I'M BROAD STREET Billy and, as I gobbled my way through Ashburn Alley last night, hoping that Red September's Chooch-smooching, Howard-powered Phillies diehards will inspire our Rolls Roys of a team to give us another Red October, I dreamt of another World Series after-party with 2 million of my closest friends.

So help me get that parade vibe going by sending your favorite Fightin's stories and photos, fan-family histories, pin-striped kids, pets and man-and-woman caves to geringd@phillynews.com. We'll start running a daily dose of B-Street Billy when the playoffs begin.

'WHEELS' WON'T CHEAT: Rooting his heart out last night from his usual perch in Section 117, Row 9, Jerry Horgan, who has been wearing his lucky suit to critical games since the 2008 championship season, is a baseball trivia phanatic rivaling longtime Phillies broadcaster Chris "Wheels" Wheeler.
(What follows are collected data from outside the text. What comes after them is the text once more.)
Lemma mqtt_binding_subs ok cl level t sub pub uns : mqtt_binding ok cl level t sub pub uns ->
  exists share, route_topic cl level t /\ share_name share /\ ok t share /\
    sub = subscribe [sub_topic share t] /\ uns = unsubscribe [sub_topic share t].
Proof. intros [share ? ? ?|topic payload props rt cid ? ?]; [by exists share|]. exists "". split_and!; by try left. Qed.

Lemma subscribe_subs u l :
  broker_subs (subscribe [u] l).2 = match (subscribe [u] l).1 with None => {[u]} ∪ broker_subs l | Some _ => broker_subs l end.
Proof.
  unfold subscribe, broker_subs. destruct (conn l) as [c|] eqn:Ec; simpl; [|by rewrite Ec].
  pose proof (Subscribe_subs u (qos l) (noLocal l && negb (strings_HasPrefix u levelShare)) c) as Hs.
  destruct (conn_Subscribe _ c) as [[e|] c']; simpl; exact Hs.
Qed.

Lemma unsubscribe_subs u l :
  broker_subs (unsubscribe [u] l).2 = match (unsubscribe [u] l).1 with None => broker_subs l ∖ {[u]} | Some _ => broker_subs l end.
Proof.
  unfold unsubscribe, broker_subs. destruct (conn l) as [c|] eqn:Ec; simpl; [|by rewrite Ec].
  pose proof (Unsubscribe_subs u c) as Hs. destruct (conn_Unsubscribe _ c) as [[e|] c']; simpl; exact Hs.
Qed.

Lemma publish_func_subs topic payload props rt cid l :
  broker_subs (publish_func topic payload props rt cid l).2 = broker_subs l.
Proof.
  unfold publish_func, publish, broker_subs. destruct (conn l) as [c|] eqn:Ec; [|simpl; by rewrite Ec].
  pose proof (Publish_subs (packet (qos l) topic payload props rt cid) c) as Hp.
  destruct (conn_Publish _ c) as [err c']. exact Hp.
Qed.

Lemma mqtt_binding_pub ok cl level t sub pub uns l : mqtt_binding ok cl level t sub pub uns ->
  broker_subs (pub l).2 = broker_subs l.
Proof. intros [? _ _ _|topic payload props rt cid _ _]; [done|apply publish_func_subs]. Qed.

(** The first levels of a routed topic. *)
Lemma Split_route_topic cl level t : good_name cl -> route_topic cl level t ->
  exists scope rest, strings_Split t slash = cl :: scope :: level :: rest.
Proof.
  intros Hcl (scope & typ & [Hs _]%known_scope_level & Hl & Ht & [->|[id ->]]).
  - rewrite Split_topic by (done || by apply good_name_free). by eexists _, _.
  - change ("/" +:+ id) with (String slash id). rewrite Split_response by (done || by apply good_name_free). by eexists _, _.
Qed.

Lemma Split_sub_topic share t : share_name share -> strings_Split (sub_topic share t) slash =
  if String.eqb share "" then strings_Split t slash else levelShare :: share :: strings_Split t slash.
Proof.
  intros Hs. unfold sub_topic. destruct (String.eqb_spec share "") as [|Hne]; [done|]. simpl negb. cbn iota.
  change (levelShare +:+ "/" +:+ share +:+ "/" +:+ t) with (levelShare +:+ String slash (share +:+ String slash t)).
  destruct Hs as [|Hs]; [done|]. rewrite !Split_app by (done || by apply good_name_free). done.
Qed.
(** The steps, as functions of the network. *)
Definition node (n : string) (s : Net) : Node := default {| bind := unopened; done_ctx := ∅ |} (nodes s !! n).

Definition do_open (n : string) (s : Net) : Net := act n {| bind := opened; done_ctx := ∅ |} [] s.

Definition do_subscribe (n : string) (k : option Kind) (s : Net) : Net :=
  let '(res, b) := Subscribe k 7 {| sf_Scope := ""; sf_Type := "Temp"; sf_Share := "" |} (bind (node n s)) in
  act n {| bind := b; done_ctx := done_ctx (node n s) |}
    (match returned res with
     | Some a => [Subscribed n (cluster b) k a {| sf_Scope := ""; sf_Type := "Temp"; sf_Share := "" |}]
     | None => []
     end) s.

Definition temp : Action :=
  {| ac_Type := "Temp"; ac_Id := "1"; ac_Source := "s"; ac_Params := None; ac_DataContentType := "" |}.

Definition do_request (n : string) (s : Net) : Net :=
  let '(res, b) := Request (k := KAction) "u" 8 temp [] (bind (node n s)) in
  act n {| bind := b; done_ctx := done_ctx (node n s) |}
    [Requested n (cluster b) (responseId b) KAction "" "u" (returned res) temp] s.

Definition do_event (n : string) (s : Net) : Net :=
  match PublishEvent event [] (bind (node n s)) with
  | Ret _ b => act n {| bind := b; done_ctx := done_ctx (node n s) |} [PublishedEvent n (cluster b) "" event] s
  | _ => s
  end.

(** The first route channel of the topic takes the message. *)
Definition do_send (n : string) (p : Pattern) (f : RouteFilter string) (x : Msg p) (s : Net) : Net :=
  let r := get p (bind (node n s)) in
  match dispatch_targets "" f r with
  | rc :: _ =>
      match dispatch1 (done_ctx (node n s)) rc x (chans r) with
      | Ret _ cs => act n {| bind := put p (set_chans cs r) (link (bind (node n s))) (bind (node n s));
                             done_ctx := done_ctx (node n s) |} [] s
      | _ => s
      end
  | [] => s
  end.

Definition do_receive (n : string) (p : Pattern) (s : Net) : Net :=
  let r := get p (bind (node n s)) in
  match chans r !! 0%nat with
  | Some c =>
      match chan_recv c with
      | Received x c' =>
          act n {| bind := put p (set_chans (<[0%nat := c']> (chans r)) r) (link (bind (node n s))) (bind (node n s));
                   done_ctx := done_ctx (node n s) |} [Got n p 0 x] s
      | _ => s
      end
  | None => s
  end.

Definition cb : Callback := reply_to "dda" "id" KAction "" "u" "Temp".
Definition asked : Msg (PRequest KAction) := {| awc_Action := temp; awc_Callback := cb |}.
Definition result : Res KAction :=
  {| ar_Context := "x"; ar_Data := None; ar_DataContentType := ""; ar_SequenceNumber := -3 |}.

Definition do_answer (n : string) (s : Net) : Net :=
  match Answer result cb (bind (node n s)) with
  | Ret _ b => act n {| bind := b; done_ctx := done_ctx (node n s) |} [Answered n KAction asked result] s
  | _ => s
  end.

Definition route (p : Pattern) : RouteFilter string :=
  {| Topic := topic "dda" "" p "Temp"; CorrelationId := "" |}.
Definition response : RouteFilter string := {| Topic := cb_responseTopic cb; CorrelationId := "u" |}.

Definition s2 : Net := do_open "bob" (do_open "alice" start).
Definition s4 : Net := do_subscribe "bob" (Some KAction) (do_subscribe "bob" None s2).
Definition s5 : Net := do_event "alice" s4.
Definition s7 : Net := do_receive "bob" PEvent (do_send "bob" PEvent (route PEvent) event s5).
Definition s8 : Net := do_request "alice" s7.
Definition s10 : Net :=
  do_receive "bob" (PRequest KAction) (do_send "bob" (PRequest KAction) (route (PRequest KAction)) asked s8).
Definition s11 : Net := do_answer "bob" s10.
Definition s13 : Net :=
  do_receive "alice" (PResult KAction) (do_send "alice" (PResult KAction) response result s11).
End Run.
Import Run.

Definition has_node (n : string) (s : Net) : bool := bool_decide (is_Some (nodes s !! n)).
Lemma has_node_Some n s : has_node n s = true -> nodes s !! n = Some (node n s).
Proof. intros [nd Hn]%bool_decide_eq_true. unfold node. by rewrite Hn. Qed.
Phillies geeks like me love the part of every broadcast when Tom McCarthy tries to stump Wheels with a tough trivia question and gives him the "raspberry" buzzer for a rare wrong answer.
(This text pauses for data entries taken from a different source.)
Lemma rpc_exchange_witness :
  (exists b, exists ar,
    (forall cb, handleRpc consume tb {| awc_Action := op_action ta op_Apply "" (Some b); awc_Callback := cb |} 0%nat =
      (let '(err, w2) := cb ar 1%nat in Ret err w2)) /\
    sendRPC (T := ApplyResponse) (fun _ _ _ w => (inl (AwaitResult ar), w)) 5 ta "lfw" "ap"
        {| ap_Command := Some [zero]; ap_Timeout := 5 |} 0%nat = (inl {| ap_Index := 7; ap_Response := None |}, 0%nat)) /\
  (exists b, forall cb,
    handleRpc consume tb {| awc_Action := op_action ta op_Apply "" (Some b); awc_Callback := cb |} 0%nat = Ret None 1%nat).
Proof.
  assert (ML : @MsgPackLaws ApplyRequest apply_codec (fun _ => True) eq) by (apply BitCodec.codec_via_laws; by intros []).
  assert (RL : @ResponseLaws rpc_types ApplyResponse apply_response (fun x => ap_Response x = None) eq)
    by (apply response_laws; by intros [? ?] [= ->]).
  pose proof (fun args => @rpc_exchange rpc_types append_codec vote_codec install_codec timeout_codec
     voter_codec remove_codec apply_codec append_response vote_response install_response
     timeout_response voter_response remove_response apply_response nat consume op_Apply eq (fun _ => True)
     (fun x => ap_Response x = None) eq ML RL ta tb "" args 0%nat (is_Apply) I eq_refl ltac:(discriminate)) as Hex.
  split.
  - destruct (Hex {| ap_Command := Some [zero]; ap_Timeout := 5 |}) as (b & args' & He & <- & Hx). exists b.
    specialize (Hx _ _ eq_refl). destruct Hx as (ar & Har & Hsend); [by eexists _, _|]. exists ar. split; [exact Har|].
    destruct (Hsend (fun _ _ _ w => (inl (AwaitResult ar), w)) 5 0%nat 0%nat eq_refl) as (r & Hr & a & x & x' & Ha & Hx' & -> & Hi).
    etransitivity; [exact Hr|]. injection Ha as <-. injection Hx' as <-. by rewrite <- Hi.
  - destruct (Hex {| ap_Command := None; ap_Timeout := 0 |}) as (b & args' & He & <- & Hx). exists b.
    specialize (Hx _ _ eq_refl ltac:(discriminate)). destruct Hx as (e & He' & Hr). injection He' as <-. exact Hr.
Defined.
This month, Horgan, of Wilmington, tried to save Wheels from the buzzer by e-mailing him: "Wheels, the answer is Cal Eldred - the first Brewers pitcher to get a hit when the team transferred to the National League in 1998. He did it on Opening Day, March 31."

How did Horgan know? "On that same day," he said, "I took the train to New York to watch the Phils-Mets Opening Day Game at Shea, only to see the Phils lose a heartbreaker, 1-0, in 14 innings."

Wheels e-mailed back, "Thanks. But I won't cheat. No way I could know that one."

So for all of us who suspected that Wheels relied on Google for correct trivia answers - he doesn't. He actually is a human baseball encyclopedia!

FANS FIGHT CANCER: Broad Street Billy strolled past the right-field stands last night and found himself in a sea of fans wearing a total of 540 blue T-shirts that read "Lisa's Army" on the front and "Sandy" Rollman Ovarian Cancer Foundation" on the back.

"Who is the biggest Phillies fan here?" Billy asked.

A chorus of "He's the oldest one" directed Billy to Bill Schenk, 60, of Fishtown, whose niece, Lisa Loonstyn, 22, is fighting ovarian cancer and was the focus of her friends' and family's loving fundraiser.

She threw out the ceremonial first pitch, inspiring bedlam in her army of well-wishers.

"Her son will be a year old next month," said Schenk, who has been coming to Phillies games since 1957 and still hasn't forgotten the 1964 collapse.

"These are the glory days," he said as a stiff, cold wind blew across the field and fans were waving 2008-style rally towels every time the Phillies did something good.

It wasn't a playoff game last night, but it sure felt like one.